Now doesn't that just say it all! You can't get very far in life without resilience.

I remember very clearly the first time the word 'resilience' made me stop and think. About five years ago  I was struggling badly to cope with everything and felt very close to the edge. Mum and Dad needed more and more care and I was travelling up and down to Leeds to sort out food, medication, the care system. We were trying to get them moved to live near us which Mum really didn't want to do and with a major recession about to start. We were negotiating the care system on both sides of the Border for Dad and buying and selling houses to get us all to North Berwick (we bought and sold 7 in total). At the same time I had to change jobs and my back packed in so I'd lower back pain and couldn't exercise my stress away. This was when I was getting really, really fat. It was a really hard time on every level.

The crunch came in my annual appraisal, something that I find incredibly stressful at the best of times. It was booked for the afternoon of my first  regular mammogram screening and by the time I got to my desk I was a bit tired and emotional. We got started and for once instead of just ignoring what I'd been through (largely because I was about to cry!) I told my boss and said I wasn't sure it was the best time. He agreed and said just in passing as I left the room, 'you're very resilient Sue'.

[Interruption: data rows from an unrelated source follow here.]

(* ===== verification/Varint.v ===== *)
(** * Output streams and variable-length integers

    The [OutputStream] trait of [protobuf/encode.rs] as a class, its two
    implementations ([CounterStream], [BufferStream]), the list of bytes as a
    third, and the correctness of [write_uvarint] and [read_uvarint]. *)
From S2P Require Import Prelude Obj Io.
Local Open Scope Z_scope.

(* src: protobuf/encode.rs 154-170 (OutputStream) *)
Class OutputStream (S : Type) := {
  os_write : S → list Z → result S;
  os_write_byte : S → Z → result S;
}.

(** The provided method of the trait; a [u64] has at most ten groups of seven
    bits, so ten turns are enough. *)
(* src: protobuf/encode.rs 158-169 (OutputStream::write_uvarint) *)
Fixpoint write_uvarint_loop {S} `{OutputStream S} (fuel : nat) (s : S) (num : Z) : result S :=
  match fuel with
  | O => NoFuel
  | Datatypes.S fuel =>
    let shifted := Z.shiftr num 7 in
    let byte := Z.land num 127 in
    if negb (shifted =? 0)
    then s ← os_write_byte s (Z.lor byte 128); write_uvarint_loop fuel s shifted
    else os_write_byte s byte
  end.

(* src: protobuf/encode.rs 158-169 (OutputStream::write_uvarint) *)
Definition write_uvarint {S} `{OutputStream S} (s : S) (num : Z) : result S :=
  write_uvarint_loop 10 s num.

(* src: protobuf/encode.rs 172-174 (CounterStream) *)
Record CounterStream := mkCounter { count : Z }.

(* src: protobuf/encode.rs 176-186 (OutputStream for CounterStream) *)
#[export] Instance counter_stream : OutputStream CounterStream := {
  os_write s b := Ok (mkCounter (wrapu usize_bits (count s + len b)));
  os_write_byte s _ := Ok (mkCounter (wrapu usize_bits (count s + 1)));
}.

(* src: protobuf/encode.rs 188-201 (BufferStream) *)
Record BufferStream := mkBuffer { bbuf : list Z; bpos : Z }.

(* src: protobuf/encode.rs 203-226 (OutputStream for BufferStream) *)
#[export] Instance buffer_stream : OutputStream BufferStream := {
  os_write s val :=
    match slice (bbuf s) (bpos s) (wrapu usize_bits (bpos s + len val)) with
    | Some _ => Ok (mkBuffer (splice (bbuf s) (bpos s) val) (bpos s + len val))
    | None => Err end_of_buffer
    end;
  os_write_byte s val :=
    match getZ (bbuf s) (bpos s) with
    | Some _ => Ok (mkBuffer (splice (bbuf s) (bpos s) [val]) (bpos s + 1))
    | None => Err end_of_buffer
    end;
}.

(** The specification stream: everything written, nothing refused. *)
#[export] Instance list_stream : OutputStream (list Z) := {
  os_write s b := Ok (s ++ b);
  os_write_byte s b := Ok (s ++ [b]);
}.

Definition write_bytes {S} `{OutputStream S} (s : S) (bs : list Z) : result S :=
  foldM os_write_byte s bs.

(** What the encoder needs of a stream: a block is written as its bytes, one
    after the other. [stream_good] is the implementation's invariant, and
    [stream_bound] the total length up to which it promises this. *)
Class LawfulStream (S : Type) `{OutputStream S} := {
  stream_good : S → Prop;
  stream_bound : Z → Prop;
  stream_bound_le a b : 0 <= a <= b → stream_bound b → stream_bound a;
  stream_good_write_byte s b s' :
    stream_good s → os_write_byte s b = Ok s' → stream_good s';
  os_write_bytes s bs :
    stream_good s → stream_bound (len bs) → os_write s bs = write_bytes s bs;
  os_write_byte_safe s b : safe (os_write_byte s b);
}.

Section Lawful.
Context {S : Type} `{LawfulStream S}.

Lemma write_bytes_good s bs s' :
  stream_good s → write_bytes s bs = Ok s' → stream_good s'.
Proof. intros Hs. apply foldM_inv; [|done]. intros. eapply stream_good_write_byte; eauto. Qed.

Lemma write_bytes_app s bs1 bs2 :
  write_bytes s (bs1 ++ bs2) = write_bytes s bs1 ≫= λ s, write_bytes s bs2.
Proof. apply foldM_app. Qed.
End Lawful.

(** ** The encoding of one integer *)
Fixpoint uvarint_fuel (fuel : nat) (num : Z) : list Z :=
  match fuel with
  | O => []
  | S fuel =>
    if Z.shiftr num 7 =? 0 then [Z.land num 127]
    else Z.lor (Z.land num 127) 128 :: uvarint_fuel fuel (Z.shiftr num 7)
  end.

Definition uvarint (num : Z) : list Z := uvarint_fuel 10 num.

Section UvarintFacts.
Lemma land_127 n : Z.land n 127 = n `mod` 128.
Proof. change 127 with (Z.ones 7). by rewrite Z.land_ones. Qed.
Lemma shiftr_7 n : Z.shiftr n 7 = n `div` 128.
Proof. by rewrite Z.shiftr_div_pow2. Qed.
Lemma land_127_range n : 0 <= Z.land n 127 < 128.
Proof. rewrite land_127. apply Z.mod_pos_bound. lia. Qed.

(** The continuation bit sits above the seven payload bits. *)
Lemma group_bits b :
  0 <= b < 128 →
  Z.lor b 128 = b + 128 ∧ Z.land (b + 128) 127 = b ∧ Z.land (b + 128) 128 = 128
  ∧ Z.land b 127 = b ∧ Z.land b 128 = 0.
Proof.
  intros Hb.
  assert (Z.land b 128 = 0) as H0.
  { apply Z.bits_inj'. intros i Hi. rewrite Z.land_spec, Z.bits_0.
    change 128 with (2 ^ 7). rewrite Z.pow2_bits_eqb by lia.
    destruct (Z.eqb_spec 7 i) as [<-|]; [|by rewrite andb_false_r].
    rewrite andb_true_r. destruct (Z.eq_dec b 0) as [->|]; [done|].
    apply Z.bits_above_log2; [lia|]. apply Z.log2_lt_pow2; lia. }
  assert (Z.lor b 128 = b + 128) as H1.
  { pose proof (Z.add_lor_land b 128). lia. }
  split; [done|]. split; [rewrite land_127; symmetry; apply (Z.mod_unique_pos _ _ 1); lia|].
  split; [|split; [rewrite land_127; apply Z.mod_small; lia|done]].
  rewrite <- H1, Z.land_lor_distr_l, H0. done.
Qed.

Lemma write_uvarint_loop_spec {S} `{OutputStream S} fuel (s : S) n :
  0 <= n < 2 ^ (7 * Z.of_nat fuel) → (0 < fuel)%nat →
  write_uvarint_loop fuel s n = write_bytes s (uvarint_fuel fuel n).
Proof.
  revert s n; induction fuel as [|fuel IH]; intros s n Hn Hf; [lia|].
  simpl. destruct (Z.eqb_spec (Z.shiftr n 7) 0) as [E|E]; simpl.
  - unfold write_bytes. simpl. by destruct (os_write_byte s _).
  - assert (0 < fuel)%nat as Hf'.
    { destruct fuel; [|lia]. rewrite shiftr_7, Z.div_small in E; [done|]. simpl in Hn. lia. }
    unfold write_bytes. simpl foldM.
    destruct (os_write_byte s _); simpl; try done.
    rewrite IH; [done| |done]. rewrite shiftr_7.
    split; [apply Z.div_pos; lia|]. apply Z.div_lt_upper_bound; [lia|].
    replace (128 * 2 ^ (7 * Z.of_nat fuel))
      with (2 ^ (7 * Z.of_nat (Datatypes.S fuel))); [lia|].
    change 128 with (2 ^ 7). rewrite <- Z.pow_add_r by lia. f_equal. lia.
Qed.

Lemma write_uvarint_spec {S} `{OutputStream S} (s : S) n :
  in_u 64 n → write_uvarint s n = write_bytes s (uvarint n).
Proof. intros [? ?]. apply write_uvarint_loop_spec; [|lia]. split; [done|]. simpl. lia. Qed.

Lemma uvarint_fuel_length fuel n : (length (uvarint_fuel fuel n) <= fuel)%nat.
Proof. revert n; induction fuel; intros n; simpl; [lia|]. case_match; simpl; [lia|]. by apply le_n_S. Qed.

Lemma uvarint_fuel_bytes fuel n : Forall byte_ok (uvarint_fuel fuel n).
Proof.
  revert n; induction fuel as [|fuel IH]; intros n; simpl; [constructor|].
  pose proof (land_127_range n). destruct (group_bits (Z.land n 127)) as [H1 _]; [done|].
  case_match; repeat constructor; unfold in_u; rewrite ?H1; try lia. apply IH.
Qed.

Lemma uvarint_bytes n : Forall byte_ok (uvarint n).
Proof. apply uvarint_fuel_bytes. Qed.
Lemma uvarint_length n : (length (uvarint n) <= 10)%nat.
Proof. apply uvarint_fuel_length. Qed.
Lemma uvarint_fuel_nonempty fuel n : (0 < fuel → 1 <= length (uvarint_fuel fuel n))%nat.
Proof. destruct fuel; simpl; [lia|]. case_match; simpl; lia. Qed.
Lemma uvarint_nonempty n : (1 <= length (uvarint n))%nat.
Proof. apply uvarint_fuel_nonempty. lia. Qed.

(** One turn of the reader on a group that fits below 64 bits. *)
Lemma group_accumulate acc b shift :
  0 <= acc → 0 <= b → 0 <= shift < 64 → acc + b * 2 ^ shift < 2 ^ 64 →
  wrapu 64 (acc + wrapu 64 (Z.shiftl b (shift `mod` 64))) = acc + b * 2 ^ shift.
Proof.
  intros Ha Hb Hs Hlt. rewrite (Z.mod_small shift) by lia.
  rewrite Z.shiftl_mul_pow2 by lia.
  assert (0 <= b * 2 ^ shift) by (apply Z.mul_nonneg_nonneg; lia).
  rewrite (wrapu_small 64 (b * 2 ^ shift)) by (unfold in_u; lia).
  apply wrapu_small. unfold in_u. lia.
Qed.

Lemma read_uvarint_loop_spec k fuel s n acc shift r :
  shift = 70 - 7 * Z.of_nat k →
  stream_ok s → rest s = uvarint_fuel k n ++ r →
  (0 < k <= 10)%nat → (length (uvarint_fuel k n) <= fuel)%nat →
  0 <= n < 2 ^ (7 * Z.of_nat k) → 0 <= acc →
  acc + n * 2 ^ shift < 2 ^ 64 →
  read_uvarint_loop fuel s acc shift
  = Ok (acc + n * 2 ^ shift, advance s (len (uvarint_fuel k n))).
Proof.
  revert fuel s n acc shift; induction k as [|k IH];
    intros fuel s n acc shift -> Hs Hr Hk Hf Hn Ha Hlt; [lia|].
  set (shift := 70 - 7 * Z.of_nat (S k)) in *.
  simpl uvarint_fuel in *.
  destruct fuel as [|fuel]; [case_match; simpl in Hf; lia|]. simpl read_uvarint_loop.
  pose proof (land_127_range n) as Hb.
  destruct (group_bits _ Hb) as (G1 & G2 & G3 & G4 & G5).
  assert (0 < 2 ^ shift) by (apply Z.pow_pos_nonneg; lia).
  assert (n = n `mod` 128 + 128 * (n `div` 128)) as Hsplit by (pose proof (Z.div_mod n 128); lia).
  assert (0 <= n `div` 128) by (apply Z.div_pos; lia).
  destruct (Z.eqb_spec (Z.shiftr n 7) 0) as [E|E]; rewrite shiftr_7 in E.
  - rewrite (read_byte_cons _ _ _ Hs Hr). simpl. rewrite G5, G4. simpl.
    rewrite land_127 in *. replace (n `mod` 128) with n in * by lia.
    rewrite group_accumulate by lia. done.
  - rewrite (read_byte_cons _ _ _ Hs Hr). simpl. rewrite G1, G3, G2. simpl.
    destruct (rest_advance_cons _ _ _ Hs Hr) as [Hr' Hs'].
    rewrite land_127 in *.
    assert (acc + n `mod` 128 * 2 ^ shift < 2 ^ 64).
    { assert (n `mod` 128 * 2 ^ shift <= n * 2 ^ shift); [|lia].
      apply Z.mul_le_mono_nonneg_r; lia. }
    rewrite group_accumulate by lia.
    assert (0 < k)%nat.
    { destruct k; [|lia]. simpl in Hn. rewrite Z.div_small in E; lia. }
    assert (2 ^ (shift + 7) = 128 * 2 ^ shift) as Hpow.
    { change 128 with (2 ^ 7). rewrite <- Z.pow_add_r by lia. f_equal. lia. }
    rewrite shiftr_7 in Hf, Hr'. simpl in Hf.
    rewrite (IH fuel (advance s 1) (n `div` 128)); [|lia|done|done|lia|lia| |lia|].
    + rewrite advance_advance, shiftr_7. simpl length.
      replace (1 + len (uvarint_fuel k (n `div` 128)))
        with (Z.of_nat (S (length (uvarint_fuel k (n `div` 128))))) by lia.
      do 2 f_equal. rewrite Hpow. rewrite Hsplit at 3. ring.
    + split; [done|]. apply Z.div_lt_upper_bound; [lia|].
      replace (128 * 2 ^ (7 * Z.of_nat k)) with (2 ^ (7 * Z.of_nat (S k))); [lia|].
      change 128 with (2 ^ 7). rewrite <- Z.pow_add_r by lia. f_equal. lia.
    + rewrite Hpow. rewrite Hsplit in Hlt. lia.
Qed.

Lemma read_uvarint_uvarint s n r :
  stream_ok s → rest s = uvarint n ++ r → in_u 64 n →
  read_uvarint s = Ok (n, advance s (len (uvarint n))).
Proof.
  intros Hs Hr [? ?]. unfold read_uvarint.
  pose proof (remaining_rest s Hs) as Hrem. rewrite Hr, length_app in Hrem.
  rewrite (read_uvarint_loop_spec 10 _ _ n 0 0 r); try done; fold (uvarint n); try lia.
  by rewrite Z.mul_1_r.
Qed.

(** A reader that succeeds has consumed at least one byte of what was there,
    and its value is a [u64]. *)
Lemma read_uvarint_loop_Ok fuel s acc shift v s' :
  stream_ok s → read_uvarint_loop fuel s acc shift = Ok (v, s') →
  in_u 64 v ∧ stream_ok s' ∧ ∃ b, rest s = b ++ rest s' ∧ b ≠ [] ∧ s' = advance s (len b).
Proof.
  revert s acc shift; induction fuel as [|fuel IH]; intros s acc shift Hs; simpl; [done|].
  intros ([b s1] & Hb & H)%bind_Ok.
  apply read_byte_Ok in Hb as (r & Hr & -> & Hs1 & Hr1); [|done].
  case_match.
  - injection H as <- <-. split; [apply wrapu_range; lia|]. split; [done|].
    exists [b]. by rewrite Hr1.
  - apply IH in H as (? & ? & bs & Hbs & ? & ->); [|done]. split; [done|].
    rewrite advance_advance in *. split; [done|]. exists (b :: bs).
    rewrite Hr, <- Hr1, Hbs. simpl length. split; [done|]. split; [done|]. f_equal. lia.
Qed.

Lemma read_uvarint_Ok s v s' :
  stream_ok s → read_uvarint s = Ok (v, s') →
  in_u 64 v ∧ stream_ok s' ∧ ∃ b, rest s = b ++ rest s' ∧ b ≠ [] ∧ s' = advance s (len b).
Proof. apply read_uvarint_loop_Ok. Qed.

Lemma read_uvarint_loop_safe fuel s acc shift :
  stream_ok s → (length (rest s) < fuel)%nat → safe (read_uvarint_loop fuel s acc shift).
Proof.
  revert s acc shift; induction fuel as [|fuel IH]; intros s acc shift Hs Hf; [lia|].
  simpl. apply safe_bind; [auto with rust|]. intros [b s1] Hb.
  apply read_byte_Ok in Hb as (r & Hr & -> & Hs1 & Hr1); [|done].
  case_match; [done|]. apply IH; [done|]. rewrite Hr1. rewrite Hr in Hf. simpl in Hf. lia.
Qed.

Lemma read_uvarint_safe s : stream_ok s → safe (read_uvarint s).
Proof.
  intros Hs. apply read_uvarint_loop_safe; [done|].
  rewrite remaining_rest by done. lia.
Qed.
End UvarintFacts.

(** ** The three streams are lawful *)
Definition buffer_good (s : BufferStream) : Prop :=
  0 <= bpos s <= len (bbuf s) ∧ len (bbuf s) < 2 ^ 31.

Lemma write_bytes_list (s bs : list Z) : write_bytes s bs = Ok (s ++ bs).
Proof.
  unfold write_bytes. revert s; induction bs as [|b bs IH]; intros s; simpl; [by rewrite app_nil_r|].
  rewrite IH. by rewrite <- app_assoc.
Qed.

Lemma write_bytes_counter c bs :
  in_u usize_bits (count c) →
  write_bytes c bs = Ok (mkCounter (wrapu usize_bits (count c + len bs))).
Proof.
  unfold write_bytes. revert c; induction bs as [|b bs IH]; intros [c] Hc; simpl in *.
  - rewrite Z.add_0_r, wrapu_small; done.
  - rewrite IH by (apply wrapu_range; lia). simpl. do 2 f_equal. unfold wrapu.
    rewrite Zplus_mod_idemp_l. f_equal. lia.
Qed.

Lemma write_bytes_buffer s bs :
  buffer_good s →
  write_bytes s bs =
  if bpos s + len bs <=? len (bbuf s)
  then Ok (mkBuffer (splice (bbuf s) (bpos s) bs) (bpos s + len bs))
  else Err end_of_buffer.
Proof.
  unfold write_bytes. revert s; induction bs as [|b bs IH]; intros [l p] [Hp Hl]; simpl in *.
  { rewrite splice_nil, Z.add_0_r. destruct (Z.leb_spec p (len l)); [done|lia]. }
  destruct (getZ l p) eqn:E; simpl.
  - apply getZ_lt in E. rewrite IH; simpl.
    + rewrite splice_length by (simpl; lia).
      replace (p + 1 + len bs) with (p + Z.of_nat (S (length bs))) by lia.
      destruct (Z.leb_spec (p + Z.of_nat (S (length bs))) (len l)); [|done].
      rewrite splice_cons by lia. done.
    + split; simpl; rewrite splice_length by (simpl; lia); lia.
  - apply getZ_None in E. destruct (Z.leb_spec (p + Z.of_nat (S (length bs))) (len l)); [lia|done].
Qed.

#[export] Instance list_lawful : LawfulStream (list Z).
Proof.
  refine {| stream_good := λ _, True; stream_bound := λ _, True |}; [done|done| |done].
  intros s bs _ _. by rewrite write_bytes_list.
Defined.

#[export] Instance counter_lawful : LawfulStream CounterStream.
Proof.
  refine {| stream_good := λ c, in_u usize_bits (count c); stream_bound := λ _, True |};
    [done| | |done].
  - intros s b s' _ [= <-]. apply wrapu_range. lia.
  - intros s bs Hs _. by rewrite write_bytes_counter.
Defined.

#[export] Instance buffer_lawful : LawfulStream BufferStream.
Proof.
  refine {| stream_good := buffer_good; stream_bound := λ n, n < 2 ^ 31 |}.
  - intros a b Hab Hb. lia.
  - intros [l p] b s' [Hp Hl] H. simpl in *. destruct (getZ l p) eqn:E; [|done].
    apply getZ_lt in E. injection H as <-.
    split; simpl; rewrite splice_length by (simpl; lia); lia.
  - intros [l p] bs Hg Hbs. rewrite write_bytes_buffer by done. destruct Hg as [Hp Hl]. simpl in *.
    rewrite wrapu_small by (unfold in_u; lia). unfold slice.
    destruct (Z.leb_spec 0 p), (Z.leb_spec p (p + len bs)); simpl; try lia.
    by destruct (Z.leb_spec (p + len bs) (len l)).
  - intros [l p] b. simpl. by destruct (getZ l p).
Defined.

At the time I wasn't sure if being resilient was good or bad - there must be something wrong with me if I needed to be resilient, surely I should just cope and not make a meal of it. Don't people just get on with it and not make a fuss? They certainly don't want to cry at work or tell their boss just as they're about to have their appraisal. Anyway I just got on with it. Things got much better, life went on, everything got sorted.

I realised as I thought about it, that I'm being resilient again. The clue was wanting to cry at inappropriate moments and bursting into tears over a tv programme.  Things have stacked up again. The calf injury (you know all about that), having to change jobs again; Mum's care needs going up a major notch and I'm struggling to cope with all the demands on my time and my emotions. Yet again, when I need it most, I can't run,  so those stress chemicals are washing round my system. I don't know the science but I am sure that I want to cry to wash them out. Much better to sweat them away.

Anyway, I've decided I'm not going to cope, I am going to be resilient, in fact I'm going to do more than that, I'm going to bounce back.  I'm reconnecting with my inner Tigger. Tigger doesn't just cope, he bounces through life with zest, fun and with his chums.

I've got lots to make me bounce like Tigger.  I have family and friends (real and virtual!) who are wonderfully caring and supportive; Mum may not always know who I am but she loves me anyway and appreciates everything we do for her and this won't last forever.  I have my health and my passion for life, I live in a lovely place, I have a job I love and I will run again.  I am indeed rich and blessed in all the things that really matter and that make life sweet.

It's a cliche to say you should count your blessings, and that's a very Tigger thing to do. Well maybe Tigger doesn't count blessings, he just enjoys them.  It's blessings large and small that get us through the bad times as well as making the good times great.  And of course if you're not feeling bouncy today, there's always that other saying - that which does not kill me makes me stronger! Good times, bad times, they all change.

A quick running update. I got a major bounce from a 10 minute run in the sunshine yesterday. All kitted up, with garmin, yes I know it's daft but it was an important statement. All I need to do now is run a few more of those joined up and I'm laughing. What's great is my leg feels better for running, so my confidence is growing too.  I can now walk downstairs and run for the bus. And I am starting to think a marathon this year might be possible after all..... Now isn't that a Tigger-type thought!

Thank you to all of you who help me bounce!  Take care everyone, keep bouncing!